Isabel Oakeshott: NHS can’t provide the quality of care that all patients deserve
Gareth Milner

By Gareth Milner


Published: 11/02/2022

- 12:58

'That’s not the fault of the doctors, nurses and many other people who do an amazing job all day every day'

How would you feel about waiting a whole year, a year and a half, two years or even longer, for a hospital operation, or even just an appointment for an assessment by a specialist?

Well, that’s the situation that at least 300,000 patients are in, as the NHS struggles to get through an enormous backlog of people needing treatment as we come out of the pandemic.


Before coronavirus, only 1,600 people had been waiting more than a year for surgery. Nobody should wait this long, but that’s a fraction of the figure now.

And the numbers are only going to rise.

These are real people, truly suffering, with conditions that are getting worse by the day.

I asked patients to get in touch, and the stories I’ve heard are quite shocking.

A newborn baby with a hernia, who will have to wait at least 40 weeks for surgery.

An elderly man with a life threatening heart condition, told he needed surgery within months – still waiting a year later. His operation has been cancelled four times; each time he’s had to isolate for a week in advance of the scheduled surgery, and undergo multiple pre operative assessments.

On the most recent occasion, his operation was cancelled an hour before he was due to leave for the hospital.

A four year old boy with suspected autism, who faces a two to three year wait for an NHS assessment. By the time he gets it, he’ll be seven – critical years of development lost.

Earlier this week, health secretary Sajid Javid admitted that the waiting list for treatment could hit 14million. It is already at 6million; up 4.4million from before the pandemic.

He announced some new targets, including an “ambition” to eliminate waiting lists of more than a year by March 2025. In other words, in three years time. As for waits of two years or longer, he wants to see the back of those by this summer.

These figures are truly shocking – though hardly surprising, when so much routine healthcare stopped during the pandemic.

I think we should be up in arms about this because it didn’t need to get this bad.

Of course the pandemic was going to cause some delays while the NHS focused on the emergency.
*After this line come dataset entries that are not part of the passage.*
Lemma determine_legal_moves_returns (fuel lfuel : nat) (player : CheckersPlayer)
    (board : CheckersBoard) :
  wf_board board -> column_count board < Z.of_nat lfuel ->
  (length (board_squares board) < fuel)%nat ->
  exists moves, determine_legal_moves fuel lfuel player board = (Ret moves, board).
Proof.
  intros Hwf Hlfuel Hfuel. unfold determine_legal_moves.
  destruct (capture_loop_returns fuel lfuel player (board_squares board) board []
              Hwf Hlfuel Hfuel) as [gathered Hg].
  { intros sq. apply board_squares_in_board. exact Hwf. }
  rewrite Hg. destruct gathered as [|m ms].
  - destruct (non_capture_loop_returns board lfuel player Hwf Hlfuel) as [moves Hm].
    rewrite Hm. eexists. reflexivity.
  - eexists. reflexivity.
Qed.

Lemma legal_moves_returns (fuel lfuel : nat) (s : CheckersState) :
  wf_board (_board s) -> column_count (_board s) < Z.of_nat lfuel ->
  (length (board_squares (_board s)) < fuel)%nat ->
  exists moves s1, legal_moves fuel lfuel s = (Ret moves, s1).
Proof.
  intros Hwf Hlfuel Hfuel. unfold legal_moves.
  destruct (_cached_legal_moves s) as [cached|]; [eexists _, _; reflexivity|].
  destruct (determine_legal_moves_returns fuel lfuel (_current_player s) (_board s)
              Hwf Hlfuel Hfuel) as [moves Hm].
  rewrite Hm. eexists _, _. reflexivity.
Qed.

(** C3: [CheckersState.apply] raises the illegal-move error exactly when
    the move is not among the legal moves of the state, and then the board,
    the player to move and the ply count are what they were before the
    call. *)
Theorem state_apply_illegal_move (fuel lfuel : nat) (s : CheckersState)
    (move : CheckersMove) :
  wf_board (_board s) -> column_count (_board s) < Z.of_nat lfuel ->
  (length (board_squares (_board s)) < fuel)%nat ->
  exists moves s1,
    legal_moves fuel lfuel s = (Ret moves, s1)
    /\ (fst (state_apply fuel lfuel s move) = Raise (ValueError IllegalMove)
        <-> move_mem move moves = false)
    /\ (fst (state_apply fuel lfuel s move) = Raise (ValueError IllegalMove) ->
        _board (snd (state_apply fuel lfuel s move)) = _board s
        /\ _current_player (snd (state_apply fuel lfuel s move)) = _current_player s
        /\ _ply_count (snd (state_apply fuel lfuel s move)) = _ply_count s).
Proof.
  intros Hwf Hlfuel Hfuel.
  destruct (legal_moves_returns fuel lfuel s Hwf Hlfuel Hfuel) as (moves & s1 & Hlegal).
  exists moves, s1. split; [exact Hlegal|].
  pose proof (legal_moves_frame _ _ _ _ _ Hlegal) as (Hb & Hp & Hn & _).
  unfold state_apply. rewrite Hlegal.
  destruct (move_mem move moves) eqn:Hmem; simpl.
  - assert (Hno : fst (match apply lfuel move (_board s1) with
                       | (Ret _, board') =>
                           match player_next (_current_player s1) with
                           | Ret next => (Ret tt, State board' next (_ply_count s1 + 1) None)
                           | Raise e =>
                               (Raise e, State board' (_current_player s1) (_ply_count s1)
                                           (_cached_legal_moves s1))
                           | Timeout =>
                               (Timeout, State board' (_current_player s1) (_ply_count s1)
                                           (_cached_legal_moves s1))
                           end
                       | (Raise e, board') =>
                           (Raise e, State board' (_current_player s1) (_ply_count s1)
                                       (_cached_legal_moves s1))
                       | (Timeout, board') =>
                           (Timeout, State board' (_current_player s1) (_ply_count s1)
                                       (_cached_legal_moves s1))
                       end) <> Raise (ValueError IllegalMove)).
    { destruct (apply lfuel move (_board s1)) as [[u|e|] b'] eqn:Happ; simpl.
      - rewrite player_next_returns. simpl. discriminate.
      - apply apply_error in Happ as [->| ->]; discriminate.
      - discriminate. }
    split; [split; [intros H; contradiction|discriminate]|].
    intros H. contradiction.
  - split; [split; reflexivity|]. intros _. repeat split; assumption.
Qed.

Lemma state_apply_illegal_move_witness :
  exists moves s1,
    legal_moves 17 5 (State capture_board LIGHT 0 None) = (Ret moves, s1)
    /\ (fst (state_apply 17 5 (State capture_board LIGHT 0 None) [Idx 0 0; Idx 1 1])
        = Raise (ValueError IllegalMove)
        <-> move_mem [Idx 0 0; Idx 1 1] moves = false)
    /\ (fst (state_apply 17 5 (State capture_board LIGHT 0 None) [Idx 0 0; Idx 1 1])
        = Raise (ValueError IllegalMove) ->
        _board (snd (state_apply 17 5 (State capture_board LIGHT 0 None) [Idx 0 0; Idx 1 1]))
        = capture_board
        /\ _current_player
             (snd (state_apply 17 5 (State capture_board LIGHT 0 None) [Idx 0 0; Idx 1 1]))
           = LIGHT
        /\ _ply_count
             (snd (state_apply 17 5 (State capture_board LIGHT 0 None) [Idx 0 0; Idx 1 1]))
           = 0).
Proof.
  apply (state_apply_illegal_move 17 5 (State capture_board LIGHT 0 None) [Idx 0 0; Idx 1 1]);
    [exact capture_board_wf | simpl; lia | simpl; lia].
Defined.

(* ================================================================== *)
(** ** Mandatory maximal capture *)

Lemma player_eqb_eq (p q : CheckersPlayer) : player_eqb p q = true <-> p = q.
Proof. destruct p, q; simpl; split; congruence. Qed.

(** A piece seen after a square was cleared was there before. *)
Lemma board_get_after_clear (b b1 : CheckersBoard) (i j : Index2D) (cp : CheckersPiece) :
  board_set b i None = Ret b1 ->
  board_get b1 j = Ret (Some cp) -> board_get b j = Ret (Some cp).
Proof.
  unfold board_get, board_set, py_get, py_set.
  destruct (py_index (ix i) (length (list_2d b))) as [kx|] eqn:Ex; [|discriminate].
  destruct (list_2d b !! kx) as [column|] eqn:Ec; [|discriminate]. simpl.
  destruct (py_index (iy i) (length column)) as [ky|] eqn:Ey; [|discriminate]. simpl.
  intros [= <-]. simpl. rewrite length_insert.
  destruct (py_index (ix j) (length (list_2d b))) as [kx'|] eqn:Ex'; [|discriminate].
  destruct (decide (kx = kx')) as [<-|Hne].
  - rewrite list_lookup_insert_eq by (eapply lookup_lt_Some; exact Ec).
    rewrite Ec. simpl. rewrite length_insert.
    destruct (py_index (iy j) (length column)) as [ky'|] eqn:Ey'; [|discriminate].
    destruct (decide (ky = ky')) as [<-|Hne'].
    + rewrite list_lookup_insert_eq by (eapply py_index_lt; exact Ey). simpl. discriminate.
    + rewrite list_lookup_insert_ne by exact Hne'. trivial.
  - rewrite list_lookup_insert_ne by exact Hne. trivial.
Qed.

Lemma capture_chain_after_clear (b b1 : CheckersBoard) (i : Index2D)
    (player : CheckersPlayer) (a : Index2D) (rest : list Index2D) :
  board_set b i None = Ret b1 ->
  capture_chain b1 player a rest -> capture_chain b player a rest.
Proof.
  intros Hset. revert a. induction rest as [|sq rest IH]; intros a; simpl; [trivial|].
  intros [(delta & k & n & cp & H1 & H2 & H3 & H4 & H5) Hrest]. split.
  - exists delta, k, n, cp. repeat split; try assumption; try lia.
    eapply board_get_after_clear; eassumption.
  - apply IH. exact Hrest.
Qed.

Lemma legal_jump_jumps_over (b : CheckersBoard) (piece : CheckersPiece) (origin : Index2D)
    (captured_squares : list Index2D) (jump : CheckersJump) :
  legal_jump b piece origin captured_squares jump ->
  jumps_over b (owner piece) origin (destination jump).
Proof.
  intros (_ & _ & (cp & Hcp & Hown) & delta & k & n & Hd & Hk & Hc & Hdest).
  exists delta, k, n, cp. rewrite <- Hc. repeat split; try assumption; lia.
Qed.

(** Every move the capture search adds extends the visited squares by a
    chain of jumps, and has at least two squares. *)
Lemma add_legal_capturing_moves_chains (b : CheckersBoard) (piece : CheckersPiece)
    (lfuel fuel : nat) (visited_squares captured_squares : list Index2D)
    (origin : Index2D) (moves : list CheckersMove) :
  last visited_squares = Some origin ->
  add_legal_capturing_moves fuel lfuel piece visited_squares captured_squares b = Ret moves ->
  Forall (fun move => (2 <= length move)%nat
                      /\ exists rest, move = visited_squares ++ rest
                                      /\ capture_chain b (owner piece) origin rest) moves.
Proof.
  revert visited_squares captured_squares origin moves.
  induction fuel as [|n IH]; intros visited captured origin moves Hlast; simpl;
    [discriminate|].
  rewrite Hlast. simpl.
  destruct (add_legal_jumps lfuel piece origin captured b) as [jumps| |] eqn:Hjumps;
    simpl; try discriminate.
  apply add_legal_jumps_legal in Hjumps.
  destruct jumps as [|j jumps].
  - destruct (2 <=? Z.of_nat (length visited)) eqn:Hlen; intros [= <-]; constructor;
      [|constructor].
    apply Z.leb_le in Hlen. split; [lia|].
    exists []. rewrite app_nil_r. split; [reflexivity|exact I].
  - apply for_each_Forall. intros jump xs Hjump Hxs.
    rewrite Forall_forall in Hjumps. specialize (Hjumps jump Hjump).
    apply (IH _ _ (destination jump)) in Hxs; [|apply last_snoc].
    eapply Forall_impl; [exact Hxs|].
    intros move (Hlen & rest & -> & Hchain). split; [exact Hlen|].
    exists (destination jump :: rest). split.
    + rewrite <- app_assoc. reflexivity.
    + simpl. split; [|exact Hchain].
      eapply legal_jump_jumps_over. exact Hjumps.
Qed.

(** The capture loop gathers capturing moves only. *)
Lemma capture_loop_captures (fuel lfuel : nat) (player : CheckersPlayer)
    (squares : list Index2D) (b b' : CheckersBoard) (moves gathered : list CheckersMove) :
  Forall (capturing_move b player) moves ->
  capture_loop fuel lfuel player squares b moves = (Ret gathered, b') ->
  Forall (capturing_move b player) gathered.
Proof.
  revert moves. induction squares as [|sq rest IH]; intros moves Hmoves; simpl.
  - intros [= <- _]. exact Hmoves.
  - destruct (board_get b sq) as [[piece|]| |] eqn:Hget; try discriminate;
      [|apply IH; exact Hmoves].
    destruct (negb (player_eqb (owner piece) player)) eqn:Hown; [apply IH; exact Hmoves|].
    apply negb_false_iff, player_eqb_eq in Hown.
    destruct (board_set b sq None) as [b1| |] eqn:Hset1; try discriminate.
    destruct (add_legal_capturing_moves fuel lfuel piece [sq] [] b1) as [added| |] eqn:Hadd;
      try discriminate.
    destruct (board_set b1 sq (Some piece)) as [b2| |] eqn:Hset2; try discriminate.
    rewrite (board_set_restore b b1 b2 sq piece Hget Hset1 Hset2).
    apply IH. apply Forall_app. split; [exact Hmoves|].
    apply (add_legal_capturing_moves_chains _ _ _ _ _ _ sq) in Hadd; [|reflexivity].
    eapply Forall_impl; [exact Hadd|].
    intros move (Hlen & ext & -> & Hchain). rewrite Hown in Hchain.
    destruct ext as [|x ext]; [simpl in Hlen; lia|].
    simpl. eapply capture_chain_after_clear in Hchain; [|exact Hset1].
    exact Hchain.
Qed.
But routine treatment didn't need to judder to a halt in the way that it did. The government did the right thing by taking over the private sector, building Nightingale Hospitals, and issuing an appeal for retired healthcare workers to come forward. Then it didn’t use this extra capacity!

The Nightingale Hospitals and private healthcare facilities — for which we paid billions — lay vacant.

Many of the retired healthcare professionals who volunteered to help were not called forward.

Now the truth is that the NHS cannot cope with all the pent-up demand. With the best will in the world, right now, it can’t provide the quality of care that all patients deserve, in a reasonable time frame.

That’s not the fault of the doctors, nurses and many other people who do an amazing job all day every day, trying to see as many patients as they can. The question of fault is less important than what we do about it.